Einwände gnadenlos abgeschmettert

von Redaktion

Zum Bericht „Diskussion im Gemeinderat Stephanskirchen über Kraglinger Spange“ (Lokalteil):

Die Regierung hat sich in seinem Bescheid definitiv für die Variante 3 ausgesprochen. Eine neue Straße von 815 Metern Länge soll die angespannte Verkehrssituation lösen. Erhebliche, berechtigte Zweifel sind angebracht. 15 Einwänder – einschließlich dem Unterzeichner – haben sich dazu ernsthafte Gedanken gemacht und diese der Regierung mitgeteilt.

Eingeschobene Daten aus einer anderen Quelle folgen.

(* ===== verification/Answers.v ===== *)
(** What the key management server sends: which requests it answers, and that every
    answer can be read by the client that asked. *)

From S2P Require Import Prelude Models Memory Wire Sizes Platform Printf Serializers SerializersSpec.
From S2P Require Import Copy Kms KmsSpec KmsProofs Interfaces KmsApp Socket Servlet ServletProofs.
From S2P Require Import Setup Run.

(** The bytes [msg] are a header of the service [sv] and a payload of the size that the
    header gives, which is exactly one message of the codec: [v]. *)
Definition reads_as {A} (c : codec A) (sv : qkd_service) (msg : list byte) (v : A) : Prop :=
  exists h bs, dec header_codec msg = Some (h, bs) /\ version h = QKD_004_VERSION /\
    service h = service_code sv /\ payload_size h = Z.of_nat (length bs) /\ dec c bs = Some (v, []).

(** The answer to a request of the service [sv] with the body [body]. *)
Definition response_to (sv : Z) (body msg : list byte) : Prop :=
  (sv = service_code QKD_SERVICE_OPEN_CONNECT_REQUEST /\
   exists q r v, dec oc_request_codec body = Some (q, r) /\
     reads_as oc_response_codec QKD_SERVICE_OPEN_CONNECT_RESPONSE msg v /\
     ocr_qos v = ocq_qos q /\ ocr_status v = status_code qkd_status_code_successful) \/
  (sv = service_code QKD_SERVICE_GET_KEY_REQUEST /\
   exists q r v, dec gk_request_codec body = Some (q, r) /\
     reads_as gk_response_codec QKD_SERVICE_GET_KEY_RESPONSE msg v /\
     gkr_index v = gkq_index q /\
     (gkr_status v <> status_code qkd_status_code_successful -> gkr_key_buffer v = [])) \/
  (sv = service_code QKD_SERVICE_CLOSE_REQUEST /\
   reads_as cl_response_codec QKD_SERVICE_CLOSE_RESPONSE msg
     {| clr_status := status_code qkd_status_code_successful |}).

Section answers.
Context {LU : Libuuid} {LO : LibuuidOk} {RD : Rand}.

(** The requests that a server in state [a] answers: an OPEN_CONNECT with a mimetype that
    fits; a GET_KEY that names no stream, or one of which the counter is below its last
    value, with the metadata of the key type and a key that fits a message; a CLOSE. *)
Definition answerable (sv : Z) (body : list byte) (a : akms) : Prop :=
  (sv = service_code QKD_SERVICE_OPEN_CONNECT_REQUEST /\
   exists q, body = enc oc_request_codec q /\ oc_request_ok q /\
     Z.of_nat (length (metadata_mimetype (ocq_qos q))) < MIMETYPE_MAX) \/
  (sv = service_code QKD_SERVICE_GET_KEY_REQUEST /\
   exists q, body = enc gk_request_codec q /\ gk_request_ok q /\
     match find_by_ksid (gkq_key_stream_id q) (a_streams a) with
     | None => Z.of_nat (length (gkq_metadata q)) + 24 < 2 ^ 31
     | Some st =>
         is_Some (key_view (gkq_metadata q)) /\ i32 (st_index st + 1) /\
         key_chunk_size (st_qos st) + Z.of_nat (length (a_metadata a)) + 24 < 2 ^ 31
     end) \/
  (sv = service_code QKD_SERVICE_CLOSE_REQUEST /\
   exists id, body = enc cl_request_codec {| clq_key_stream_id := id |} /\ uuid_ok id).

Lemma message_reads {A} (c : codec A) sv v : valid c v -> Z.of_nat (length (enc c v)) < 2 ^ 32 ->
  reads_as c sv (message sv (enc c v)) v.
Proof.
  intros Hv Hlen. exists (header_for sv (enc c v)), (enc c v). split.
  - unfold message. apply dec_enc, header_ok_valid. split; [split_and!; decided|].
    split; [by destruct sv; decided|]. unfold u32. cbn. lia.
  - split_and!; [done..|]. pose proof (dec_enc c v [] Hv) as H. by rewrite app_nil_r in H.
Qed.

Lemma reply_inj {A} (msg msg' : list byte) (a a' : A) : Reply msg a = Reply msg' a' -> msg' = msg.
Proof. by intros [= -> _]. Qed.

Lemma message_shorter sv bs : Z.of_nat (length (message sv bs)) < 2 ^ 32 + 8 ->
  Z.of_nat (length bs) < 2 ^ 32.
Proof. rewrite length_message. lia. Qed.

Lemma abs_open_connect_response body (a : akms) msg a' : Forall stream_ok (a_streams a) ->
  abs_open_connect body a = Reply msg a' -> Z.of_nat (length msg) < 2 ^ 32 + 8 ->
  response_to (service_code QKD_SERVICE_OPEN_CONNECT_REQUEST) body msg.
Proof.
  intros Hsg H Hlen. left. split; [done|]. unfold abs_open_connect in H.
  destruct (dec oc_request_codec body) as [[q r]|] eqn:Hdec; [|done].
  pose proof (proj2 (dec_sound _ _ _ _ Hdec)) as (_ & _ & Hq & Hid).
  destruct (spec_open _ _ _ _ a) as [id a1] eqn:Ho. case_decide; [|done]. apply reply_inj in H as ->.
  assert (uuid_ok id) as Hid'.
  { pose proof (abs_open_id_ok (ocq_source q) (ocq_destination q) (ocq_qos q)
      (ocq_key_stream_id q) (a_uuid a) _ Hsg Hid) as Hi. cbn [spec_open akms_spec] in Ho.
    destruct (abs_open _ _ _ _ _ _) as [[i g] sg]. injection Ho as <- _. exact Hi. }
  set (v := {| ocr_status := _; ocr_qos := _; ocr_key_stream_id := id |}) in *. exists q, r, v. split; [done|].
  split; [|done]. apply (message_reads oc_response_codec _ v); [|by eapply message_shorter].
  split; [by vm_compute|by split].
Qed.

Lemma abs_get_key_response body (a : akms) msg a' :
  Z.of_nat (length (a_metadata a)) < 2 ^ 32 -> Forall stream_ok (a_streams a) ->
  abs_serve_get_key body a = Reply msg a' -> Z.of_nat (length msg) < 2 ^ 32 + 8 ->
  response_to (service_code QKD_SERVICE_GET_KEY_REQUEST) body msg.
Proof.
  intros Hmd Hsg H Hlen. right. left. split; [done|]. unfold abs_serve_get_key, gk_reply in H.
  destruct (dec gk_request_codec body) as [[q r]|] eqn:Hdec; [|done].
  pose proof (proj2 (dec_sound _ _ _ _ Hdec)) as (_ & Hi & Hb).
  cbn [spec_get_key akms_spec] in H. unfold abs_get_key in H.
  destruct (find_by_ksid _ _) as [st|] eqn:Hst.
  - destruct (key_view _) as [[kt kr]|]; [|done]. case_decide; [|done]. apply reply_inj in H as ->.
    set (v := Build_get_key_response _ _ _ _) in *. exists q, r, v. split; [done|].
    split; [|done]. apply (message_reads gk_response_codec _ v); [|by eapply message_shorter].
    apply find_by_ksid_Some in Hst as [Hin _].
    rewrite Forall_forall in Hsg. pose proof (stream_ok_size _ (Hsg _ Hin)) as Hsz.
    split; [by vm_compute|]. split; [done|]. split; [|done]. unfold u32 in Hsz. cbn.
    unfold blob_ok. rewrite length_abs_key_for. lia.
  - apply reply_inj in H as ->. set (v := Build_get_key_response _ _ _ _) in *. exists q, r, v.
    split; [done|].
    split; [|done]. apply (message_reads gk_response_codec _ v); [|by eapply message_shorter].
    split_and!; done.
Qed.

Lemma abs_serve_response sv body (a : akms) msg a' :
  Z.of_nat (length (a_metadata a)) < 2 ^ 32 -> Forall stream_ok (a_streams a) ->
  abs_serve sv body a = Reply msg a' -> Z.of_nat (length msg) < 2 ^ 32 + 8 -> response_to sv body msg.
Proof.
  intros Hmd Hsg. unfold abs_serve.
  destruct (Z.eqb_spec sv (service_code QKD_SERVICE_OPEN_CONNECT_REQUEST)) as [->|_];
    [by apply abs_open_connect_response|].
  destruct (Z.eqb_spec sv (service_code QKD_SERVICE_GET_KEY_REQUEST)) as [->|_];
    [by apply abs_get_key_response|].
  destruct (Z.eqb_spec sv (service_code QKD_SERVICE_CLOSE_REQUEST)) as [->|_]; [|done].
  unfold abs_close. destruct (dec cl_request_codec body) as [[q r]|]; [|done].
  intros H Hlen. apply reply_inj in H as ->. right. right. split; [done|].
  apply (message_reads cl_response_codec); by vm_compute.
Qed.

(** Answerable requests are answered. *)
Lemma abs_serve_answers sv body (a : akms) : answerable sv body a ->
  Forall stream_ok (a_streams a) -> Z.of_nat (length body) < 2 ^ 31 - 32 ->
  exists msg a', abs_serve sv body a = Reply msg a' /\ Z.of_nat (length msg) < 2 ^ 31.
Proof.
  intros [(-> & q & -> & Hq & Hm)|[(-> & q & -> & Hq & Hst)|(-> & id & -> & Hid)]] Hsg Hlen.
  - change (abs_serve _ ?b a) with (abs_open_connect b a). unfold abs_open_connect.
    pose proof (dec_enc oc_request_codec q [] Hq) as Hdec. rewrite app_nil_r in Hdec. rewrite Hdec.
    cbn [spec_open akms_spec]. pose proof (abs_open_id_ok (ocq_source q) (ocq_destination q)
      (ocq_qos q) (ocq_key_stream_id q) (a_uuid a) _ Hsg (proj2 (proj2 (proj2 Hq)))) as Hid.
    destruct (abs_open _ _ _ _ _ _) as [[id g] sg]. rewrite decide_True by done.
    do 2 eexists. split; [done|]. rewrite length_message, length_enc_oc_response by done.
    rewrite length_enc_oc_request in Hlen by apply Hq. cbn. lia.
  - change (abs_serve _ ?b a) with (abs_serve_get_key b a). unfold abs_serve_get_key, gk_reply.
    pose proof (dec_enc gk_request_codec q [] Hq) as Hdec. rewrite app_nil_r in Hdec. rewrite Hdec.
    cbn [spec_get_key akms_spec]. unfold abs_get_key.
    destruct (find_by_ksid _ _) as [st|] eqn:Ef.
    + apply find_by_ksid_Some in Ef as [Hin _]. rewrite Forall_forall in Hsg.
      pose proof (stream_ok_size _ (Hsg _ Hin)) as Hu. unfold u32 in Hu.
      destruct Hst as ([[kt kr] ->] & Hi & Hsz). rewrite decide_True by done.
      do 2 eexists. split; [done|]. rewrite length_message, length_enc_gk_response. cbn.
      rewrite length_abs_key_for. lia.
    + do 2 eexists. split; [done|]. rewrite length_message, length_enc_gk_response. cbn. lia.
  - change (abs_serve _ ?b a) with (abs_close b a). unfold abs_close.
    pose proof (dec_enc cl_request_codec {| clq_key_stream_id := id |} [] Hid) as Hdec.
    rewrite app_nil_r in Hdec. rewrite Hdec. do 2 eexists. split; [done|]. by vm_compute.
Qed.

(** The streams and the metadata of a server that is represented. *)
Lemma akms_rep_ok {ML : Malloc} {MT : MallocTotal} (s : kms) (a : akms) F : app_rep s a F ->
  Forall stream_ok (a_streams a) /\ Z.of_nat (length (a_metadata a)) < 2 ^ 32.
Proof.
  intros (ls & _ & (_ & _ & Hst & _) & Hc & _ & Hmd). split; [by eapply streams_at_ok|].
  rewrite <- Hmd. pose proof (length_device_info _ Hc). unfold device_metadata. rewrite length_app.
  cbn [length]. lia.
Qed.

End answers.
(* ===== verification/ServerMain.v ===== *)
(** [main] of [src/server_example.c]: the key management server behind the socket server. *)

From S2P Require Import Prelude Models Memory Wire Sizes Platform Printf Serializers SerializersSpec.
From S2P Require Import Copy Kms KmsSpec KmsProofs Interfaces KmsApp Socket Servlet ServletProofs.
From S2P Require Import Setup Run.

Section main.
Context {ML : Malloc} {LU : Libuuid} {RD : Rand} {OS : Openssl} {TLS : Tls} {ST : Stack}.

(** The constant [0.49f], of 24 bits. *)
Definition float_0_49 : float_t := {| float_man := 16441672; float_exp := -25 |}.

(** [database] is where the literal ["database_file.db"] is. *)
Definition main_config (database : ptr) (node_uuid : uuid_t) : server_context_data_example_t :=
  {| key_rate := 32768; qber := float_0_49; example_db_name := database; node_uuid := node_uuid;
     ksid_info_linked_list := Null |}.

Definition server_cert : list byte := lit "../ssl/127.0.0.1.pem".
Definition server_key : list byte := lit "../ssl/127.0.0.1.key".

(** [main], up to the given turn of the loop of the server.  The first result is what it
    returns, [None] while the loop goes on; the second is the connections that it served.
    The server's context is an automatic variable of [main]. *)
Definition main (turns fuel : nat) (database : ptr) : C (env * kms) (option Z * list ssl) :=
  let! uuid := on_app do_uuid in
  on_app (fun s => cput (set_k_config (main_config database uuid) s) s);;;
  let! '(server_status, l) :=
    qkd_socket_server_init turns fuel (lit "127.0.0.1") 25575 (Some server_cert) (Some server_key)
      None 0 in
  cret (match server_status with SERVER_FINISHED => Some 0 | SERVER_LISTENING => None end, l).

Context {MT : MallocTotal} {LO : LibuuidOk}.

(** The abstract server that [main] starts: no streams, and the source of ids when the
    node's own id has been drawn. *)
Definition akms_fresh (g : uuid_source) (database : ptr) : akms :=
  let '(id, g) := uuid_generate_random g in
  {| a_uuid := g; a_metadata := device_metadata (main_config database id); a_streams := [] |}.

(** The state in which the loop of the server starts. *)
Definition kms_fresh (database : ptr) (s : kms) : kms :=
  let '(id, g) := uuid_generate_random (k_uuid s) in
  set_k_config (main_config database id) (set_k_uuid g s).

Lemma kms_fresh_rep database s : mem_wf (k_mem s) ->
  app_rep (kms_fresh database s) (akms_fresh (k_uuid s) database) [].
Proof.
  intros Hm. unfold kms_fresh, akms_fresh. destruct (uuid_generate_random (k_uuid s)) as [id g].
  exists []. split_and!; [done| |by vm_compute|done|done].
  split_and!; [exact Hm|done|done|apply NoDup_nil_2].
Qed.

Lemma main_starts turns fuel database e s :
  main turns fuel database (e, s) =
    (let! '(server_status, l) :=
       qkd_socket_server_init turns fuel (lit "127.0.0.1") 25575 (Some server_cert)
         (Some server_key) None 0 in
     cret (match server_status with SERVER_FINISHED => Some 0 | SERVER_LISTENING => None end, l))
      (e, kms_fresh database s).
Proof.
  unfold main, kms_fresh, cbind, on_app, zoom, do_uuid, cput. cbn [fst snd].
  by destruct (uuid_generate_random (k_uuid s)).
Qed.

End main.
(** The response to a GET_KEY request, and what it says of [abs_get_key]. *)
Lemma gk_reply_decoded q (a a' : akms) bs :
  match abs_get_key (gkq_key_stream_id q) (gkq_index q) (gkq_metadata q) a with
  | GkDenied status =>
      gk_reply {| gkr_status := status; gkr_index := gkq_index q; gkr_key_buffer := [];
                  gkr_metadata := gkq_metadata q |} a
  | GkKey key md a' =>
      gk_reply {| gkr_status := status_code qkd_status_code_successful;
                  gkr_index := gkq_index q; gkr_key_buffer := key; gkr_metadata := md |} a'
  | GkFault f => Undefined f
  end = Reply (message QKD_SERVICE_GET_KEY_RESPONSE bs) a' ->
  0 <= gkq_index q < 256 ^ Z.of_nat 4 -> blob_ok (gkq_metadata q) ->
  Z.of_nat (length bs) < 2 ^ 31 ->
  exists status key md,
    let v := {| gkr_status := status; gkr_index := gkq_index q; gkr_key_buffer := key;
                gkr_metadata := md |} in
    bs = enc gk_response_codec v /\ gk_response_ok v /\
    gk_returns q a status key md a'.
Proof.
  unfold gk_reply, gk_returns. intros Hserve Hi Hmd Hbs. unfold abs_get_key in *.
  destruct (find_by_ksid _ _) as [st|].
  - destruct (key_view _) as [[kt kr]|]; [|done]. case_decide; [|done].
    apply reply_message_inj in Hserve as [<- <-].
    eexists _, _, _. split; [done|]. split; [|done]. rewrite length_enc_gk_response in Hbs.
    cbn in Hbs. split_and!; cbn; unfold blob_ok; lia.
  - apply reply_message_inj in Hserve as [<- <-].
    eexists _, _, _. split; [done|]. split; [|done]. split_and!; cbn; try done; lia.
Qed.

(** GET_KEY: the blocks of the key and the metadata are read from the response. *)
Lemma remote_get_key_run fuel cfg q b kb st0 m e e' a a' :
  (2 <= fuel)%nat -> mem_wf m -> gk_request_ok q ->
  heap m !! b = Some (Bytes (Some <$> gkq_metadata q)) ->
  Z.of_nat (length (gk_message q)) < 2 ^ 31 ->
  peer_serves cfg e QKD_SERVICE_GET_KEY_REQUEST QKD_SERVICE_GET_KEY_RESPONSE
    (enc gk_request_codec q) a a' e' ->
  exists status key md bs, gk_returns q a status key md a' /\ blob_ok key /\
    Client.qkd_get_key fuel cfg (gkq_key_stream_id q) (gkq_index q) kb
        (buffer b (gkq_metadata q)) st0 {| cl_mem := m; cl_env := e |} =
      Ret (gkq_index q, buffer (3 + next m) key, buffer (3 + next m + 1) md, status)
        {| cl_mem := after_call (gk_message q) (header_for QKD_SERVICE_GET_KEY_RESPONSE bs) bs
             [Some key; Some md] m; cl_env := e' |}.
Proof.
  intros Hf Hm Hq Hb Hlen (bs & Hserve & Hans).
  pose proof Hq as (Hid & Hi & Hmd). cbn in Hid, Hi, Hmd.
  assert (Z.of_nat (length bs) < 2 ^ 31) as Hbs.
  { destruct Hans as (? & ? & ? & _ & _ & _ & _ & _ & Hl & _). apply Hl. }
  pose proof (client_get_key_run fuel cfg q b kb st0 m e _ bs e' Hf Hm Hid Hb Hlen Hans) as Hrun.
  change (abs_serve_get_key (enc gk_request_codec q) a =
    Reply (message QKD_SERVICE_GET_KEY_RESPONSE bs) a') in Hserve.
  unfold abs_serve_get_key in Hserve.
  pose proof (dec_enc gk_request_codec q [] Hq) as Hdec. rewrite app_nil_r in Hdec.
  rewrite Hdec in Hserve. cbn [spec_get_key akms_spec] in Hserve.
  destruct (gk_reply_decoded q a a' bs Hserve Hi Hmd Hbs) as (status & key & md & Hdr & Hok & Hspec).
  pose proof (dec_enc gk_response_codec _ [] Hok) as Hdec'. rewrite app_nil_r, <- Hdr in Hdec'.
  rewrite Hdec' in Hrun. exists status, key, md, bs. split; [exact Hspec|]. split; [apply Hok|exact Hrun].
Qed.

(** OPEN_CONNECT: the caller's mimetype is replaced. *)
Lemma remote_open_run fuel cfg q src dst qs bq st0 m e e' a a' :
  (2 <= fuel)%nat -> mem_wf m -> oc_request_ok q ->
  str_at m src (ocq_source q) -> str_at m dst (ocq_destination q) -> qos_at m qs (ocq_qos q) ->
  metadata_mimetype qs = Ptr bq 0 -> Z.of_nat (length (oc_message q)) < 2 ^ 31 ->
  Forall stream_ok (a_streams a) ->
  peer_serves cfg e QKD_SERVICE_OPEN_CONNECT_REQUEST QKD_SERVICE_OPEN_CONNECT_RESPONSE
    (enc oc_request_codec q) a a' e' ->
  exists id bs,
    spec_open (ocq_source q) (ocq_destination q) (ocq_qos q) (ocq_key_stream_id q) a = (id, a') /\
    uuid_ok id /\
    Client.qkd_open_connect fuel cfg src dst qs (ocq_key_stream_id q) st0
        {| cl_mem := m; cl_env := e |} =
      Ret (qos_map (fun _ => Ptr (5 + next m) 0) (ocq_qos q), id,
           status_code qkd_status_code_successful)
        {| cl_mem := after_open (oc_message q) (header_for QKD_SERVICE_OPEN_CONNECT_RESPONSE bs) bs bq
             (metadata_mimetype (ocq_qos q)) m; cl_env := e' |}.
Proof.
  intros Hf Hm Hq Hsrc Hdst Hqs Hbq Hlen Hsg (bs & Hserve & Hans).
  pose proof Hq as (_ & _ & Hv & Hid). cbn in Hid.
  change (abs_open_connect (enc oc_request_codec q) a =
    Reply (message QKD_SERVICE_OPEN_CONNECT_RESPONSE bs) a') in Hserve.
  unfold abs_open_connect in Hserve.
  pose proof (dec_enc oc_request_codec q [] Hq) as Hdec. rewrite app_nil_r in Hdec.
  rewrite Hdec in Hserve. cbn [spec_open akms_spec] in *.
  pose proof (abs_open_id_ok (ocq_source q) (ocq_destination q) (ocq_qos q) (ocq_key_stream_id q)
    (a_uuid a) _ Hsg Hid) as Hid'.
  destruct (abs_open _ _ _ _ _ _) as [[id g] sg]. cbn in Hid'. case_decide as Hmime; [|done].
  apply reply_message_inj in Hserve as [Hbs <-]. exists id, bs. split; [done|]. split; [done|].
  pose proof (client_open_connect_run fuel cfg q src dst qs bq st0 m e _ _ e' Hf Hm Hid Hsrc Hdst
    Hqs Hbq Hmime Hlen Hans) as Hrun.
  set (v := {| ocr_status := _; ocr_qos := ocq_qos q; ocr_key_stream_id := id |}) in *.
  assert (oc_response_ok v) as Hok by (split; [by vm_compute|]; split; [exact Hv|exact Hid']).
  pose proof (dec_enc oc_response_codec v [] Hok) as Hdr. rewrite app_nil_r, Hbs in Hdr.
  rewrite Hdr in Hrun. exact Hrun.
Qed.

(** The state of a server that has answered OPEN_CONNECT. *)
Lemma peer_opens cfg e q a a' e' : Z.of_nat (length (oc_message q)) < 2 ^ 31 ->
  peer_serves cfg e QKD_SERVICE_OPEN_CONNECT_REQUEST QKD_SERVICE_OPEN_CONNECT_RESPONSE
    (enc oc_request_codec q) a a' e' ->
  oc_request_ok q ->
  (spec_open (ocq_source q) (ocq_destination q) (ocq_qos q) (ocq_key_stream_id q) a).2 = a'.
Proof.
  intros Hlen (bs & Hserve & _) Hq.
  change (abs_open_connect (enc oc_request_codec q) a =
    Reply (message QKD_SERVICE_OPEN_CONNECT_RESPONSE bs) a') in Hserve.
  unfold abs_open_connect in Hserve.
  pose proof (dec_enc oc_request_codec q [] Hq) as Hdec. rewrite app_nil_r in Hdec.
  rewrite Hdec in Hserve. destruct (spec_open _ _ _ _ a) as [id a1]. case_decide; [|done].
  by apply reply_message_inj in Hserve as [_ <-].
Qed.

Darunter waren sehr gute Ideen und Anregungen. Leider kam es so, wie es kommen musste oder auch zu erwarten war: Nahezu sämtliche Einwände wurden gnadenlos abgeschmettert. Bürgernähe sieht anders aus. Der interessierte Wähler merkt sich das. Überrascht und beeindruckt war ich von der Aussage des hiesigen Bauamtsleiters, dass insbesondere der Schwerlastverkehr entlang der verschiedenen Weiler/Ortschaften Richtung Schloßberg über die Vogtareuther Straße geringfügig zunimmt. In welche trübe Glaskugel wurde denn hier geblickt? Seit der Verkehrszählung 2015 (!) hat sich die Welt gehörig gedreht. Lieber vergibt man kostspielige Studien an diverse Institute, zuletzt an die Technische Uni in München, und lässt sich von einem Professor in bunten, bewegten Bilder per Leinwandpräsentation vorgaukeln, wie sich die Pkw künftig gemütlich durch die Spange schlängeln; ab und zu ist auch einer der Mautpreller zu entdecken, die gesamthaft allerdings ein erhebliches Gefahrenpotenzial darstellen und zugenommen haben. Die wahren Zahlen sind ganz einfach beweisbar – wie ?! Indem man beispielsweise an einem Dienstagvormittag für rund 25 Minuten ausschließlich die Llw mit fremden Nummernschildern per Auge und Stift festhält. Und, siehe da, 21! Nicht repräsentativ, aber Trend. Chance und somit gute Argumente vertan. Schade.